Cuando el invierno avanza y el aire se vuelve fresco, la cocina pugliese se llena de aromas cálidos y envolventes, y entre las recetas que mejor representan esta temporada está la pasta y garbanzos. Este plato, de sabor rústico y genuino, se compone de garbanzos tiernos que, tras una larga cocción, se amalgaman perfectamente con una pasta delgada, creando una sopa densa y reconfortante. La preparación comienza con la elección de garbanzos de alta calidad, que deben ser puestos en remojo la noche anterior, un paso fundamental para garantizar una cocción uniforme y una consistencia cremosa. La tradición sugiere utilizar una olla de barro, que permite una cocción lenta y homogénea, realzando así el sabor de los ingredientes, como el apio y el ajo, que aportan frescura y aromaticidad al plato. La pasta y garbanzos tiene raíces profundas en la tradición culinaria pugliese, donde cada familia tiene su variante; algunos añaden un toque de guindilla para un toque picante, otros prefieren un chorrito de aceite de oliva virgen extra en crudo para realzar los sabores. Este plato no es solo un alimento reconfortante, sino que también representa una excelente elección para un almuerzo familiar en domingo, quizás acompañado de un buen pan casero, ideal para mojar en el rico caldo. Su simplicidad y su capacidad de calentar el cuerpo y el espíritu lo hacen perfecto también para las noches más frías, cuando nos reunimos alrededor de la mesa para compartir un momento de calidez y convivencia. La pasta y garbanzos es, por tanto, no solo un plato, sino un verdadero símbolo de una cocina que sabe a hogar, a tradición y a sabores auténticos.

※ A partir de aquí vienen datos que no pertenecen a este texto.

(* ===== verification/_CoqProject ===== *)
-Q . S2P
Prelude.v
Go.v
Utils.v
Model.v
Log.v
ConfigTypes.v
Config.v
Env.v
Validate.v
Load.v
Status.v
Http.v
Telemetry.v
Pubsub.v
Store.v
Sdk.v
Cache.v
Watch.v
Registrar.v
Refresh.v
Lifecycle.v
Client.v
Ready.v
Manual.v
Restart.v
Stream.v
Delivery.v
StreamServer.v
Crypto.v
Mware.v
Json.v
Handlers.v
CdnProxy.v
Proxy.v
Api.v
Ofrep.v
Webhook.v
Sse.v
Grpc.v
Frontends.v
Router.v
Servers.v
Main.v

* valores aproximados por porción
Poner en remojo los garbanzos la noche anterior en agua tibia y sal, algunos también añaden un puñado de harina; por la mañana escurrirlos, enjuagarlos y cocinarlos a fuego lento, preferiblemente en una olla de barro tapada, con una rama de apio, un diente de ajo, sal y un poco de agua tibia. Los garbanzos necesitan al menos 3 horas de cocción. Mientras tanto, amasar 250 gr de harina con agua hasta obtener una masa tierna pero no blanda; tomar trocitos y estirarlos formando un rollito de un centímetro de grosor, cortarlo en pequeños trozos que se pueden hincar presionando con un dedo sobre un tenedor o sobre un rallador. Así se obtendrán los "cavatelli". Cuando los garbanzos estén cocidos (prestar atención a que haya suficiente agua en la olla) añadir los cavatelli crudos y llevar a ebullición. Servir en una sopera o en la misma olla de barro, añadiendo seis cucharadas de aceite de oliva y abundante pimienta. Esta sopa debe permanecer bastante líquida.